Bioéthique : l’injonction de traquer les embryons trisomiques a été donnée à l’Assemblée nationale !

La Fondation Jérôme Lejeune défend depuis plus de 20 ans la vie et la dignité des personnes porteuses de trisomie 21.

Hier, elle remerciait les nombreux députés qui ont dit non au tri et à la destruction des embryons porteurs de trisomie 21 (on parle de DPI-A= extension du DPI aux aneuploïdies).

A l’occasion des discours des groupes politiques expliquant leur vote officiel du projet de loi bioéthique, M. Philippe Vigier, Président du groupe Libertés et Territoires, a regretté que l’Assemblée n’ait pas adopté l’extension du DPI à la trisomie 21. Il n’a pas mâché  ses mots :

« Il faut traquer, oui je dis traquer, les embryons porteurs d’anomalies chromosomiques qui engendrent toujours (…) plus de souffrances pour les femmes ! »

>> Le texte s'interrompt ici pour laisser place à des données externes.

Lemma net_mail_step (lab lba : Link) (w : N) (n : Net) (ml : Mail) (e : Event) :
  net_inv lab lba false w n → agrees n ml → room w n e → event_fits e →
  agrees (net_step n e).1 (mail_step ml e).1 ∧ (net_step n e).2 = (mail_step ml e).2.
Proof.
  intros Hinv [Ha Hb Hga Hgb] Hroom Hfit.
  pose proof (net_step_inv _ _ _ _ _ _ Hinv Hroom) as [_ Hout].
  destruct e as [[|] m ad|[|] i]; simpl in *.
  - destruct (SessionState_encrypt m ad _) as [[s g] r]. simpl in *.
    destruct Hout as [Hs|[Hf _]]; [|by destruct (Hf eq_refl)]. destruct r; [|done].
    split; [|done]. split; simpl; try done. by rewrite !fmap_app, Ha.
  - destruct (SessionState_encrypt m ad _) as [[s g] r]. simpl in *.
    destruct Hout as [Hs|[Hf _]]; [|by destruct (Hf eq_refl)]. destruct r; [|done].
    split; [|done]. split; simpl; try done. by rewrite !fmap_app, Hb.
  - rewrite <- Hga. apply (delivery_read _ _ _ _ _ Hb) in Hout. rewrite Hout. simpl.
    destruct (sent_b n !! i) as [[p|]|]; [|by split..].
    destruct (SessionState_decrypt _ _ _) as [[s g] r]. by split.
  - rewrite <- Hgb. apply (delivery_read _ _ _ _ _ Ha) in Hout. rewrite Hout. simpl.
    destruct (sent_a n !! i) as [[p|]|]; [|by split..].
    destruct (SessionState_decrypt _ _ _) as [[s g] r]. by split.
Qed.

(** How the number of packets grows along a run. *)
Lemma net_step_lengths (n : Net) (e : Event) :
  length (sent_a (net_step n e).1) = (length (sent_a n) + count_sends Alice [e])%nat ∧
  length (sent_b (net_step n e).1) = (length (sent_b n) + count_sends Bob [e])%nat.
Proof.
  destruct e as [[|] m ad|[|] i]; simpl.
  - destruct (SessionState_encrypt _ _ _) as [[? ?] ?]. simpl. rewrite length_app. simpl. lia.
  - destruct (SessionState_encrypt _ _ _) as [[? ?] ?]. simpl. rewrite length_app. simpl. lia.
  - repeat case_match; simpl; lia.
  - repeat case_match; simpl; lia.
Qed.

La Fondation Jérôme Lejeune condamne ces propos eugénistes qui affectent profondément les personnes porteuses de trisomie 21 et leurs proches.

La prise de parole de M. Vigier est d’autant plus scandaleuse qu’il s’agit d’un discours officiel, préparé, lu à la tribune. Ces propos n’ont pas manqué de faire le buzz sur les réseaux sociaux parce que désormais les familles et les proches des personnes trisomiques ne se laissent plus faire. Les excuses du député ce matin ne changent rien au constat : la pensée eugéniste est désormais enracinée chez certains responsables politiques. Tout appel à la traque génétique doit être dénoncé, a fortiori quand il émane de ceux qui font la loi.

Les propos dégradants de M. Vigier ne sont pas isolés. M. le député Philippe Berta (MODEM), n’a pas hésité à insulter certains enfants porteurs de trisomie 21 en les comparants à des « légumes» lors de l’examen du projet de loi en commission spéciale bioéthique à l’Assemblée nationale. Déjà en 2011, un autre responsable politique, M.Olivier Dussopt (à l’époque député, aujourd’hui membre du gouvernement) s’interrogeait : « Quand j’entends que « malheureusement » 96% des grossesses pour lesquelles la trisomie 21 est repérée se terminent par une interruption de grossesse, la vraie question que je me pose, c’est pourquoi il en reste 4%. »

Curieusement on note le fait que beaucoup de ces députés qui font la promotion de revendications eugénistes ont un lien avec le monde médical ou scientifique, souvent par leur profession (ainsi M. Berta est généticien et M. Vigier travaille pour un laboratoire d’analyse médicale).

La Fondation Jérôme Lejeune s’interroge sur la proximité de certains avec des industriels de la médecine génomique qui peut laisser penser que ces revendications eugénistes pourraient être motivées par des intérêts privés.